10/08/2025
Announcement on our 2025 Beef Share Option - While we planned to offer beef this year to our many clients who buy from us annually in the half or whole beef. Despite taking a year off pasture at the ranch following our fall 2024 and spring 2025 forage replanting. We have been working with some neighboring ranches who share our practices but do not have ranch direct to consumer pipelines to source our client beef for 2025. However, beef prices have gone bonkers!! Which has led to a massive widespread increased practice of ranches across the country making selling their beef cattle live on the hoof to the big midwest corporate packers, as the price is just too high to make as much economic sense sold locally.

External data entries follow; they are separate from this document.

(** Everything else publishes nothing. *)
Record clearing s s' : Prop := {
  clearing_queues : queues s' = queues s;
  clearing_output : output s' = output s;
  clearing_calls : calls s `prefix_of` calls s';
  clearing_decoded : decoded s' ⊆ decoded s;
}.
#[export] Instance clearing_po : PreOrder clearing.
Proof. split; [by constructor|]. intros a b c [] []. constructor; try congruence; by etrans. Qed.
Lemma clearing_order l out s s' : clearing s s' -> Order_ok l out s -> Order_ok l out s'.
Proof. intros []. apply order_ext; [intros sf; unfold queue_of; congruence|done..]. Qed.
Lemma decoding_clearing s s' : decoding s s' -> clearing s s'.
Proof. intros []. constructor; [done..|]. by rewrite decoding_decoded. Qed.
Lemma retiring_clearing {A} (m : M state A) : always retiring m -> always clearing m.
Proof. intros H s. destruct (H s). constructor; [done..|]. by rewrite retiring_decoded. Qed.
#[local] Hint Resolve retiring_clearing : keeps.
Lemma cancel_frame_clearing session f : always clearing (cancel_frame session f : M state unit).
Proof. unfold cancel_frame. keep. intros s. constructor; try done. cbn. apply delete_subseteq. Qed.
#[local] Hint Resolve cancel_frame_clearing : keeps.
Lemma cancel_event_clearing q : always clearing (cancel_event q : M state unit).
Proof. unfold cancel_event. keep. Qed.
#[local] Hint Resolve cancel_event_clearing : keeps.
Lemma drop_streams_clearing gone s : clearing s (drop_streams gone s).
Proof. unfold drop_streams. induction (snd <$> _) as [|g gs IH]; cbn; [by constructor|]. by destruct IH. Qed.
Lemma cancel_surface_run sf s s' : cancel_surface sf s = (s', Ret tt) ->
  clearing (set_queues (delete sf (queues s)) (forget_surface sf s)) s'.
Proof.
  intros Hs. unfold cancel_surface in Hs. run_step Hs. run_step Hs. cbn beta in Hs. run_step Hs.
  apply (run_always clearing) in Hs; [exact Hs|]. apply always_bind; [apply _|keep|intros []].
  apply always_bind; [apply _|intros x; apply drop_streams_clearing|intros []; keep].
Qed.
Lemma advance_order l out clock : triple (Order_ok l out) (advance clock) (fun _ => Order_ok l out).
Proof.
  intros s s' [] H Hs. unfold advance in Hs. apply run_bind in Hs as (s1 & [] & H1 & Hs). run_step Hs. cbn beta in Hs.
  apply run_bind in Hs as (s2 & [] & H2 & Hs). apply (publish_ready_order l out) in H1; [|done].
  apply (clearing_order l out s2); [exact (run_always _ _ _ _ _ (retiring_clearing _ sweep_retiring) Hs)|].
  apply (clearing_order l out s1); [|done]. apply decoding_clearing. apply (run_always decoding) in H2; [exact H2|unfold in_time; keep].
Qed.
Lemma completed_order l out c s s' : completed c s s' -> Order_ok l out s -> Order_ok l out s'.
Proof.
  intros (j & _ & Hs) H. cbn in Hs. destruct (in_flight_cancelled j); [subst s'; by apply (clearing_order l out s)|].
  destruct Hs as (b & _ & ->). set (s1 := set_decode_in_flight _ s).
  assert (H1 : Order_ok l out (called (backend s) (Finished (in_flight_frame j) b) s1)).
  { apply (clearing_order l out s); [|done]. constructor; try done. by eexists. }
  destruct H1 as [E1 E2 E3]. constructor; [exact E1| |exact E3]. cbn. intros f x [[<- <-]|[_ Hf]]%lookup_insert_Some; [set_solver|by apply E2].
Qed.
Lemma drain_order l out clock : triple (Order_ok l out) (drain clock) (fun _ => Order_ok l out).
Proof.
  intros s s' [] H (k & s1 & H1 & Hs)%drain_run. eapply advance_order; [|exact Hs].
  apply (H1 (Order_ok l out)); [intros c x y; apply completed_order|]. by apply (clearing_order l out s).
Qed.

(** ** Arrivals *)
Lemma split_snoc sf l a : split_at_cancel sf (l ++ [a]) = split_step sf (split_at_cancel sf l) a.
Proof. unfold split_at_cancel. by rewrite foldl_app. Qed.
Lemma other_order sf l a out s s' xo xr old recent : split_step sf (split_at_cancel sf l) a = split_at_cancel sf l ->
  calls s `prefix_of` calls s' -> queue_of s' sf = queue_of s sf ->
  of_surface sf (out ++ output s') = of_surface sf (out ++ output s) ->
  of_surface sf (out ++ output s) = old ++ recent /\ Forall2 (delivered (calls s)) xo old /\ Forall2 (delivered (calls s)) xr recent /\
    xo `sublist_of` cancelled_before sf l /\ thinned (arrived_since sf l) (xr ++ (entry <$> queue_of s sf)) ->
  of_surface sf (out ++ output s') = old ++ recent /\ Forall2 (delivered (calls s')) xo old /\ Forall2 (delivered (calls s')) xr recent /\
    xo `sublist_of` cancelled_before sf (l ++ [a]) /\ thinned (arrived_since sf (l ++ [a])) (xr ++ (entry <$> queue_of s' sf)).
Proof.
  intros Hsplit [new Hc] Hq Ho (E1 & E2 & E3 & E4 & E5). unfold cancelled_before, arrived_since in *. rewrite split_snoc, Hsplit, Hq, Ho.
  assert (calls s ⊆ calls s') by (rewrite Hc; set_solver). split_and!; [done|by eapply delivered_all_mono|by eapply delivered_all_mono|done|done].
Qed.
Lemma cancelled_order l out a sf s s' (d : list (HoistSessionId * Event)) (x : list (HoistSessionId * WireEvent)) :
  (forall sf' b, split_step sf' b a = if decide (sf' = sf) then (b.1 ++ b.2 ++ x, []) else b) ->
  (forall sf', queue_of s' sf' = if decide (sf' = sf) then [] else queue_of s sf') -> output s' = output s ++ d ->
  of_surface sf d = d -> Forall2 (delivered (calls s')) x d -> calls s `prefix_of` calls s' -> decoded s' ⊆ decoded s ->
  Order_ok l out s -> Order_ok (l ++ [a]) out s'.
Proof.
  intros Hsplit Hq Ho Hd Hx Hc Hdec [H1 H2 H3]. assert (Hsub : calls s ⊆ calls s') by (destruct Hc as [new ->]; set_solver). constructor.
  - intros sf'. destruct (H1 sf') as (old & recent & xo & xr & E). specialize (Hsplit sf' (split_at_cancel sf' l)). specialize (Hq sf').
    destruct (decide (sf' = sf)) as [->|Hn].
    + destruct E as (E1 & E2 & E3 & E4 & E5). exists (old ++ recent ++ d), [], (xo ++ xr ++ x), [].
      unfold cancelled_before, arrived_since in *. rewrite split_snoc, Hsplit, Hq, Ho, app_assoc. cbn. split_and!.
      * unfold of_surface in *. by rewrite list.filter_app, E1, Hd, app_nil_r, <- app_assoc.
      * repeat apply Forall2_app; [by eapply delivered_all_mono|by eapply delivered_all_mono|done].
      * constructor.
      * apply sublist_app; [done|]. apply sublist_app; [|done]. etrans; [|by apply thinned_sublist]. by apply sublist_inserts_r.
      * constructor.
    + exists old, recent, xo, xr. apply (other_order sf' l a out s s'); [done|done|done| |done]. rewrite Ho, app_assoc.
      unfold of_surface. rewrite list.filter_app. rewrite <- Hd. unfold of_surface. rewrite list_filter_filter, (filter_none _ d), app_nil_r; [done|].
      intros y _ [H4 H5]. congruence.
  - intros f b Hf. apply Hsub, H2. by eapply lookup_weaken.
  - intros sf' q. rewrite Hq. destruct (decide _); [by intros ?%not_elem_of_nil|apply H3].
Qed.
Lemma withdraw_order l out sf : triple (Order_ok l out) (cancel_surface sf : M state unit) (fun _ => Order_ok (l ++ [Withdrawn sf]) out).
Proof.
  intros s s' [] H [Hq Ho Hc Hd]%cancel_surface_run. cbn in *. refine (cancelled_order l out _ sf s s' [] [] _ _ _ _ _ _ _ H); try done.
  - intros sf' b. cbn. rewrite app_nil_r. by destruct (decide (sf = sf')) as [->|Hn]; [rewrite decide_True|rewrite decide_False by congruence].
  - intros sf'. unfold queue_of. rewrite Hq. exact (queue_of_delete s sf sf').
  - by rewrite app_nil_r.
Qed.
Lemma entry_without_labels session e q : entry <$> without_labels session e q =
  if is_label e then filter (fun y => negb (bool_decide (y.1 = session) && is_label y.2) = true) (entry <$> q) else entry <$> q.
Proof.
  unfold without_labels. destruct (is_label e); [|done]. induction q as [|x q IH]; [done|]. rewrite fmap_cons, !filter_cons.
  destruct (is_label (queued_event x)) eqn:Hx; destruct (decide (queued_session x = session)) as [Hs|Hs]; cbn; rewrite Hx;
    repeat (case_decide || case_bool_decide); cbn; rewrite ?IH; naive_solver.
Qed.
Lemma joined_order_ok l out session (e : WireEvent) s s' : let marked := mark_encoded_buffers_opaque e in
  is_destroyed e = false ->
  (forall sf, queue_of s' sf = if decide (sf = surface e) then without_labels session marked (queue_of s sf) ++ [MkQueued session marked] else queue_of s sf) ->
  output s' = output s -> calls s' = calls s -> decoded s' = decoded s -> Order_ok l out s -> Order_ok (l ++ [Arrived session e]) out s'.
Proof.
  intros marked Hd Hq Ho Hc Hdec [H1 H2 H3]. constructor.
  - intros sf. destruct (H1 sf) as (old & recent & xo & xr & E). exists old, recent, xo, xr. destruct (decide (sf = surface e)) as [->|Hn].
    + destruct E as (E1 & E2 & E3 & E4 & E5). specialize (Hq (surface e)). rewrite decide_True in Hq by done. rewrite Ho, Hc, Hq.
      unfold cancelled_before, arrived_since in *. rewrite split_snoc. cbn. rewrite decide_True, Hd by done. cbn. split_and!; [done..|].
      rewrite fmap_app, entry_without_labels. destruct (is_label marked) eqn:Hl.
      * apply (thinned_label _ (xr ++ (entry <$> queue_of s (surface e)))); [done| |done|done].
        intros y [Hy1%bool_decide_eq_true Hy2]%negb_false_iff%andb_true_iff. done.
      * rewrite app_assoc. by apply thinned_snoc.
    + apply (other_order sf l _ out s s'); [|by rewrite Hc|by rewrite Hq, decide_False|by rewrite Ho|done]. cbn. by rewrite decide_False by congruence.
  - intros f b. rewrite Hdec, Hc. apply H2.
  - intros sf q. rewrite Hq. destruct (decide (sf = surface e)) as [->|]; [|apply H3]. intros [Hin|Hin]%elem_of_app.
    + apply H3. unfold without_labels in Hin. destruct (is_label marked); [by apply list_elem_of_filter in Hin as []|done].
    + apply list_elem_of_singleton in Hin as ->. apply mark_surface.
Qed.
Lemma enqueue_order l out session e : triple (Order_ok l out) (enqueue session e : M state unit) (fun _ => Order_ok (l ++ [Arrived session e]) out).
Proof.
  intros s s' [] H Hs. unfold enqueue in Hs. do 3 run_step Hs. cbn beta in Hs. set (s1 := note_event session e s) in Hs.
  assert (H1 : Order_ok l out s1) by by apply (clearing_order l out s).
  destruct (is_destroyed e) eqn:Hd.
  - apply run_bind in Hs as (s2 & [] & [Hq Ho Hc Hdec]%cancel_surface_run & Hs). unfold emit in Hs. run_in Hs. cbn in *.
    assert (Hk : event_kind e = Destroyed) by (unfold is_destroyed in Hd; by destruct (event_kind e)).
    apply (try_into_client_shown (calls s2)) in Hlift1 as [Hsf Hsk]; [|done].
    refine (cancelled_order l out _ (surface e) s1 _ [(session, x2)] [(session, e)] _ _ _ _ _ _ _ H1); try done.
    + intros sf b. cbn. rewrite Hd. by destruct (decide (surface e = sf)) as [->|Hn]; [rewrite decide_True|rewrite decide_False by congruence].
    + intros sf. unfold queue_of. cbn. rewrite Hq. exact (queue_of_delete s (surface e) sf).
    + cbn. by rewrite Ho.
    + unfold of_surface. by rewrite filter_cons, decide_True.
    + constructor; [|constructor]. by split_and!.
  - cbn beta zeta in Hs. run_step Hs. apply run_bind in Hs as (s2 & [] & H2 & Hs). eapply publish_ready_order; [|exact Hs].
    rewrite mark_streams in H2. set (s1' := update_stream_generations e s1) in *.
    assert (H3 : Order_ok l out s1') by (unfold s1'; destruct (update_streams_ledger e s1) as (x & y & ->); by apply (clearing_order l out s1)).
    unfold push_queue in H2. rewrite mark_surface in H2. case_bool_decide; [|done]. injection H2 as <-.
    refine (joined_order_ok l out session e s1' _ Hd _ _ _ _ H3); try done.
    intros sf. change (queue_of (set_queues (<[surface e := without_labels session (mark_encoded_buffers_opaque e) (queue_of s1' (surface e)) ++
      [MkQueued session (mark_encoded_buffers_opaque e)]]> (queues s1')) s1') sf = if decide (sf = surface e) then
      without_labels session (mark_encoded_buffers_opaque e) (queue_of s1' sf) ++ [MkQueued session (mark_encoded_buffers_opaque e)] else queue_of s1' sf).
    rewrite queue_of_put. by destruct (decide (sf = surface e)) as [->|].
Qed.
Lemma step_order x y : destination_step x y -> Order_ok x.1.1 x.1.2 x.2 -> Order_ok y.1.1 y.1.2 y.2.
Proof.
  intros [l out s s' session e Ha Hs|l out s s' sf Hs|l out s s' m Hs|l out s s' clock Hs|l out s s' events Hs|l out s s' He] H; cbn in *.
  - exact (enqueue_order l out session e s s' tt H Hs).
  - exact (withdraw_order l out sf s s' tt H Hs).
  - apply (clearing_order l out s); [|done]. unfold enqueue_media in Hs. destruct (cancelled_frames s !! _) as [session|].
    + case_bool_decide; [|done]. by injection Hs as <-.
    + destruct (negb _); [done|]. destruct (negb _); [done|]. by injection Hs as <- _.
  - exact (drain_order l out clock s s' tt H Hs).
  - injection Hs as <- <-. destruct H as [H1 H2 H3]. constructor; [|done..]. intros sf. cbn. rewrite app_nil_r. apply H1.
  - destruct He. apply (clearing_order l out s); [|done]. constructor; [done|done|by rewrite elsewhere_calls|by rewrite elsewhere_decoded].
Qed.
Lemma history_order l out s : destination_history l out s -> Order_ok l out s.
Proof.
  intros (id & k & p & H). refine (rtc_ind_r (fun x => Order_ok x.1.1 x.1.2 x.2) _ _ _ _ H).
  - constructor; cbn.
    + intros sf. exists [], [], [], []. unfold queue_of. cbn. rewrite lookup_empty. split_and!; [done|constructor|constructor|constructor|constructor].
    + intros f b Hf. by rewrite lookup_empty in Hf.
    + intros sf q. unfold queue_of. cbn. rewrite lookup_empty. by intros ?%not_elem_of_nil.
  - intros x y _ Hxy. by apply step_order.
Qed.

In the spring of 2024 when we purchased our last herd of 8 weight steers (800 lb on avg castrated males best for beef production) from our local cow/calf producer of grass fed Angus/Hereford line cattle. They averaged about $1800 a head as yearlings wholesale, today that same steer is $3300-3800 wholesale, live on the hoof to the midwest packers, still needing at minimum another 6-8 months of finishing before butcher. The butcher gets $100 processing fee, the USDA another $100 and then $1 a pound hanging weight for butcher and boxing and packaging. For our steers finished at the ranch thats about $900 on avg per head. That means that the same steer, at last year's ranchers cost of $2700 wholesale before finishing inputs and livestock risk is $4400 this year! As you can see anyone who can add 1+1 can see that selling that steer to the meat packers for $3500 or more becomes very attractive. Who in their right mind wants to pay nearly $3000 for half a cow! That's nearly double what our customers paid for their beef just last year.
So what has this done to the local ranch direct beef market? Below you will see a snippet from a local ranch’s current pricing near us, who has a similar operation and produces a product very much like ours. On avg. in 2024 our whole beef share was $3200 and a half about $1600 on avg. This year this local producer similar to us is getting $5200 for a whole and $2610 for a half, based on the marketplace... they arent out of line either. They are a great producer simply aligning their pricing with the commodity today. That is however a more than 60% increase in price from our prices last year! Im just not on board with that yet. I hope it doesn't become the new norm, as it will price a lot of families out of the nutritional benefits of homegrown farm and ranch products.
Based on the current marketplace for ranch direct beef, we don't feel it the same value proposition for our clients, especially without our own herd on the ranch this fall while we re-establish pasture. Relationship sourcing our clients beef this year has proven to be a fruitless endeavor given the current market climate for beef. The national herd shortage is playing a huge roll in this effect as well. The commercial packers are desperate for beef and will buy at any price just to make good on contracts even at a loss.
I have included a chart as well below that might interest you. The chart displays the last 25 years of national avg. beef prices, on the hoof. As you’ll see, the same as I did beef prices have wildly increased, beyond what I believe to be reasonable.
To make local beef matters worse for us producers and ranch direct beef buyers like yourself in this part of the country. Our only local USDA butcher plant closed up shop a month ago. This was our ranch’s USDA plant, sadly after countless hours spent building that relationship and establishing our protocols with them. That has all been lost, unfortunately there isn’t another USDA processor in the Southwest USA within a reasonable travel distance from the ranch, although there is one in the planning stages to be built near soon.
For these reasons and the fact that the local beef stock has been decimated by the sale of steers out of the area due to pricing beyond sense. We wont be offering beef this year as planned, I hope this doesnt put a kink in your food stock plans. However we feel that until the value proposition of ranch direct beef is once again in alignment with reality, the value proposition of ranch direct beef has been greatly deminished. We will again revisit the prospect of beef production at the ranch spring of 2026 🙂
We wish you a wonderful fall and holiday season.